=== Section Start ===

Lemma encode_integer_array_spec f fs all buf buffer size u : 0 <= buffer -> 0 <= size -> buffer + size = zlen buf ->
  elem_type f = SPROTO_TINTEGER -> content f = FMany all -> Forall (wf_item SPROTO_TINTEGER) all -> M (f :: fs) 1 u ->
  exists e p buf' u', encode_integer_array cb (arg_of f) buf buffer size u = Some (e, p, buf', u') /\ keeps buffer buf buf' /\
    ((e = AEnd /\ p = buffer + zlen (payload SPROTO_TINTEGER all) /\ p <= zlen buf /\
      holds buf' buffer (payload SPROTO_TINTEGER all) /\ M fs 1 u') \/
     (e = AFail /\ size < 1 + 8 * zlen all)).
Proof.
  intros Hb Hs Hl Ht Hc Hall HM. unfold encode_integer_array. pose proof (zlen_nonneg all).
  destruct (Z.ltb_spec size 1).
  { do 4 eexists. split; [done|]. split; [apply keeps_refl|]. right. split; [done|]. lia. }
  destruct (integer_loop_spec f fs all buffer (size - 1) buf Hb ltac:(lia) Ht Hc Hall all [] (S (Z.to_nat size)) (buffer + 1) (size - 1) 4 buf u (arg_of f))
    as (e & p & w & buf' & u' & He & Hk & Hr); try done; try lia.
  { unfold int_inv. change (zlen (@nil item)) with 0. split_and!; try done; try lia.
    intros i x Hi%zget_in. change (zlen (@nil item)) with 0 in Hi. lia. }
  change (zlen (@nil item) + 1) with 1 in He. unfold SIZEOF_INT32. rewrite He, some_bind. cbv beta iota.
  destruct Hr as [(-> & (size' & Hw & Hp & Hsz & Hs0 & _ & Hit) & HM')|(-> & Hlt)].
  2: { do 4 eexists. split; [done|]. split; [eapply keeps_weaken; [done|lia]|]. right. split; [done|]. lia. }
  destruct all as [|x all'] eqn:Hall'.
  { rewrite zlen_nil, Z.mul_0_r, Z.add_0_r in Hp. subst p. rewrite Z.eqb_refl. do 4 eexists. split; [done|].
    split; [eapply keeps_weaken; [done|lia]|]. left. change (payload SPROTO_TINTEGER []) with (@nil Z). rewrite zlen_nil.
    split_and!; try done; try lia. by apply holds_nil. }
  rewrite <- Hall' in *. assert (0 < zlen all) by (rewrite Hall', zlen_cons; pose proof (zlen_nonneg all'); lia).
  assert (Hpay : payload SPROTO_TINTEGER all = Z.of_nat (int_width all) :: ints_data (int_width all) all) by (rewrite Hall'; done).
  assert (4 <= w <= 8) by (destruct (int_width_cases all); lia).
  destruct (Z.eqb_spec p (buffer + 1)); [nia|].
  destruct Hk as [Hz Hk]. destruct (store_spec buf' buffer [u8 w]) as (buf2 & Hst & Hz2 & Hh2 & Hk2); [done|change (zlen [u8 w]) with 1; lia|].
  rewrite Hst, some_bind. change (zlen [u8 w]) with 1 in Hk2. do 4 eexists. split; [done|]. split.
  - split; [congruence|]. intros k Hkb. rewrite Hk2 by lia. apply Hk. lia.
  - left. rewrite Hpay. split; [done|]. split; [rewrite zlen_cons, zlen_ints_data; nia|]. split; [nia|]. split; [|done].
    change (?a :: ?b) with ([a] ++ b). apply holds_app. split.
    + unfold u8 in Hh2. rewrite wrap_small in Hh2 by (unfold is_u; lia). by rewrite <- Hw.
    + change (zlen [Z.of_nat (int_width all)]) with 1. eapply holds_frame; [apply items_hold_data; [done|lia]|].
      intros. apply Hk2. lia.
Qed.
Lemma has_app mem p a b : has mem p (a ++ b) <-> has mem p a /\ has mem (p + zlen a) b.
Proof.
  pose proof (zlen_nonneg a). split.
  - intros [Hp Hh]. split; (split; [lia|]); intros i x Hx; pose proof (zget_in _ _ _ Hx).
    + apply Hh. by rewrite zget_app_l by lia.
    + rewrite <- Z.add_assoc. apply Hh. rewrite zget_app_r by lia. rewrite <- Hx. f_equal. lia.
  - intros [[Hp Ha] [_ Hb]]. split; [done|]. intros i x Hx.
    destruct (Z.ltb_spec i (zlen a)).
    + apply Ha. by rewrite zget_app_l in Hx by lia.
    + rewrite zget_app_r in Hx by lia. specialize (Hb _ _ Hx). rewrite <- Hb. f_equal. lia.
Qed.

Lemma has_room mem p bytes : has mem p bytes -> 0 < zlen bytes -> p + zlen bytes <= zlen mem.
Proof.
  intros [Hp Hh] Hl. destruct (zget_is_Some bytes (zlen bytes - 1)) as [x Hx]; [lia|].
  specialize (Hh _ _ Hx). apply zget_in in Hh. lia.
Qed.

Lemma has_take mem p bytes : has mem p bytes -> p + zlen bytes <= zlen mem ->
  take (Z.to_nat (zlen bytes)) (drop (Z.to_nat p) mem) = bytes.
Proof.
  intros [Hp Hh] Hl. pose proof (zlen_nonneg bytes).
  assert (Hz : zlen (take (Z.to_nat (zlen bytes)) (drop (Z.to_nat p) mem)) = zlen bytes)
    by (unfold zlen in *; rewrite length_take, length_drop; lia).
  apply zget_ext; [done|]. intros i Hi. rewrite Hz in Hi. rewrite zget_take, zget_drop by lia.
  destruct (zget_is_Some bytes i) as [x Hx]; [lia|]. rewrite Hx. by apply Hh.
Qed.

Lemma has_prefix bytes rest : has (bytes ++ rest) 0 bytes.
Proof. split; [done|]. intros i x Hx. pose proof (zget_in _ _ _ Hx). by rewrite zget_app_l by lia. Qed.

Lemma toword_has mem p x : has mem p (le_bytes 2 x) -> 0 <= x < 0x10000 -> toword mem p = Some x.
Proof.
  intros [Hp Hh] Hx. unfold toword. pose proof (Hh 0 _ eq_refl) as H0. pose proof (Hh 1 _ eq_refl) as H1.
  rewrite Z.add_0_r in H0. rewrite H0, H1, !some_bind. f_equal. unfold u8, wrap. rewrite lor_shiftl_add by (unfold is_u; div_lia).
  rewrite Z.shiftr_div_pow2 by lia. change (2 ^ 8) with 256. div_lia.
Qed.

Lemma todword_has mem p x : has mem p (le_bytes 4 x) -> todword mem p = Some (u32 x).
Proof.
  intros [Hp Hh]. unfold todword. pose proof (Hh 0 _ eq_refl) as H0. pose proof (Hh 1 _ eq_refl) as H1.
  pose proof (Hh 2 _ eq_refl) as H2. pose proof (Hh 3 _ eq_refl) as H3.
  rewrite Z.add_0_r in H0. rewrite H0, H1, H2, H3, !some_bind. f_equal.
  rewrite !Z.shiftr_shiftr by lia. rewrite lor_word32 by apply is_u8_u8. unfold u32, u8, wrap, word32.
  rewrite !Z.shiftr_div_pow2 by lia.
  change (2 ^ 8) with 256. change (2 ^ 16) with 65536. change (2 ^ 24) with 16777216. change (2 ^ 32) with 4294967296.
  change (2 ^ (8 + 8)) with 65536. change (2 ^ (8 + (8 + 8))) with 16777216. div_lia.
Qed.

=== Section End ===

Your task
Reproduce all of the material above without alteration.

Worked solution
Lemma encode_integer_array_spec f fs all buf buffer size u : 0 <= buffer -> 0 <= size -> buffer + size = zlen buf ->
  elem_type f = SPROTO_TINTEGER -> content f = FMany all -> Forall (wf_item SPROTO_TINTEGER) all -> M (f :: fs) 1 u ->
  exists e p buf' u', encode_integer_array cb (arg_of f) buf buffer size u = Some (e, p, buf', u') /\ keeps buffer buf buf' /\
    ((e = AEnd /\ p = buffer + zlen (payload SPROTO_TINTEGER all) /\ p <= zlen buf /\
      holds buf' buffer (payload SPROTO_TINTEGER all) /\ M fs 1 u') \/
     (e = AFail /\ size < 1 + 8 * zlen all)).
Proof.
  intros Hb Hs Hl Ht Hc Hall HM. unfold encode_integer_array. pose proof (zlen_nonneg all).
  destruct (Z.ltb_spec size 1).
  { do 4 eexists. split; [done|]. split; [apply keeps_refl|]. right. split; [done|]. lia. }
  destruct (integer_loop_spec f fs all buffer (size - 1) buf Hb ltac:(lia) Ht Hc Hall all [] (S (Z.to_nat size)) (buffer + 1) (size - 1) 4 buf u (arg_of f))
    as (e & p & w & buf' & u' & He & Hk & Hr); try done; try lia.
  { unfold int_inv. change (zlen (@nil item)) with 0. split_and!; try done; try lia.
    intros i x Hi%zget_in. change (zlen (@nil item)) with 0 in Hi. lia. }
  change (zlen (@nil item) + 1) with 1 in He. unfold SIZEOF_INT32. rewrite He, some_bind. cbv beta iota.
  destruct Hr as [(-> & (size' & Hw & Hp & Hsz & Hs0 & _ & Hit) & HM')|(-> & Hlt)].
  2: { do 4 eexists. split; [done|]. split; [eapply keeps_weaken; [done|lia]|]. right. split; [done|]. lia. }
  destruct all as [|x all'] eqn:Hall'.
  { rewrite zlen_nil, Z.mul_0_r, Z.add_0_r in Hp. subst p. rewrite Z.eqb_refl. do 4 eexists. split; [done|].
    split; [eapply keeps_weaken; [done|lia]|]. left. change (payload SPROTO_TINTEGER []) with (@nil Z). rewrite zlen_nil.
    split_and!; try done; try lia. by apply holds_nil. }
  rewrite <- Hall' in *. assert (0 < zlen all) by (rewrite Hall', zlen_cons; pose proof (zlen_nonneg all'); lia).
  assert (Hpay : payload SPROTO_TINTEGER all = Z.of_nat (int_width all) :: ints_data (int_width all) all) by (rewrite Hall'; done).
  assert (4 <= w <= 8) by (destruct (int_width_cases all); lia).
  destruct (Z.eqb_spec p (buffer + 1)); [nia|].
  destruct Hk as [Hz Hk]. destruct (store_spec buf' buffer [u8 w]) as (buf2 & Hst & Hz2 & Hh2 & Hk2); [done|change (zlen [u8 w]) with 1; lia|].
  rewrite Hst, some_bind. change (zlen [u8 w]) with 1 in Hk2. do 4 eexists. split; [done|]. split.
  - split; [congruence|]. intros k Hkb. rewrite Hk2 by lia. apply Hk. lia.
  - left. rewrite Hpay. split; [done|]. split; [rewrite zlen_cons, zlen_ints_data; nia|]. split; [nia|]. split; [|done].
    change (?a :: ?b) with ([a] ++ b). apply holds_app. split.
    + unfold u8 in Hh2. rewrite wrap_small in Hh2 by (unfold is_u; lia). by rewrite <- Hw.
    + change (zlen [Z.of_nat (int_width all)]) with 1. eapply holds_frame; [apply items_hold_data; [done|lia]|].
      intros. apply Hk2. lia.
Qed.
Lemma has_app mem p a b : has mem p (a ++ b) <-> has mem p a /\ has mem (p + zlen a) b.
Proof.
  pose proof (zlen_nonneg a). split.
  - intros [Hp Hh]. split; (split; [lia|]); intros i x Hx; pose proof (zget_in _ _ _ Hx).
    + apply Hh. by rewrite zget_app_l by lia.
    + rewrite <- Z.add_assoc. apply Hh. rewrite zget_app_r by lia. rewrite <- Hx. f_equal. lia.
  - intros [[Hp Ha] [_ Hb]]. split; [done|]. intros i x Hx.
    destruct (Z.ltb_spec i (zlen a)).
    + apply Ha. by rewrite zget_app_l in Hx by lia.
    + rewrite zget_app_r in Hx by lia. specialize (Hb _ _ Hx). rewrite <- Hb. f_equal. lia.
Qed.

Lemma has_room mem p bytes : has mem p bytes -> 0 < zlen bytes -> p + zlen bytes <= zlen mem.
Proof.
  intros [Hp Hh] Hl. destruct (zget_is_Some bytes (zlen bytes - 1)) as [x Hx]; [lia|].
  specialize (Hh _ _ Hx). apply zget_in in Hh. lia.
Qed.

Lemma has_take mem p bytes : has mem p bytes -> p + zlen bytes <= zlen mem ->
  take (Z.to_nat (zlen bytes)) (drop (Z.to_nat p) mem) = bytes.
Proof.
  intros [Hp Hh] Hl. pose proof (zlen_nonneg bytes).
  assert (Hz : zlen (take (Z.to_nat (zlen bytes)) (drop (Z.to_nat p) mem)) = zlen bytes)
    by (unfold zlen in *; rewrite length_take, length_drop; lia).
  apply zget_ext; [done|]. intros i Hi. rewrite Hz in Hi. rewrite zget_take, zget_drop by lia.
  destruct (zget_is_Some bytes i) as [x Hx]; [lia|]. rewrite Hx. by apply Hh.
Qed.

Lemma has_prefix bytes rest : has (bytes ++ rest) 0 bytes.
Proof. split; [done|]. intros i x Hx. pose proof (zget_in _ _ _ Hx). by rewrite zget_app_l by lia. Qed.

Lemma toword_has mem p x : has mem p (le_bytes 2 x) -> 0 <= x < 0x10000 -> toword mem p = Some x.
Proof.
  intros [Hp Hh] Hx. unfold toword. pose proof (Hh 0 _ eq_refl) as H0. pose proof (Hh 1 _ eq_refl) as H1.
  rewrite Z.add_0_r in H0. rewrite H0, H1, !some_bind. f_equal. unfold u8, wrap. rewrite lor_shiftl_add by (unfold is_u; div_lia).
  rewrite Z.shiftr_div_pow2 by lia. change (2 ^ 8) with 256. div_lia.
Qed.

Lemma todword_has mem p x : has mem p (le_bytes 4 x) -> todword mem p = Some (u32 x).
Proof.
  intros [Hp Hh]. unfold todword. pose proof (Hh 0 _ eq_refl) as H0. pose proof (Hh 1 _ eq_refl) as H1.
  pose proof (Hh 2 _ eq_refl) as H2. pose proof (Hh 3 _ eq_refl) as H3.
  rewrite Z.add_0_r in H0. rewrite H0, H1, H2, H3, !some_bind. f_equal.
  rewrite !Z.shiftr_shiftr by lia. rewrite lor_word32 by apply is_u8_u8. unfold u32, u8, wrap, word32.
  rewrite !Z.shiftr_div_pow2 by lia.
  change (2 ^ 8) with 256. change (2 ^ 16) with 65536. change (2 ^ 24) with 16777216. change (2 ^ 32) with 4294967296.
  change (2 ^ (8 + 8)) with 65536. change (2 ^ (8 + (8 + 8))) with 16777216. div_lia.
Qed.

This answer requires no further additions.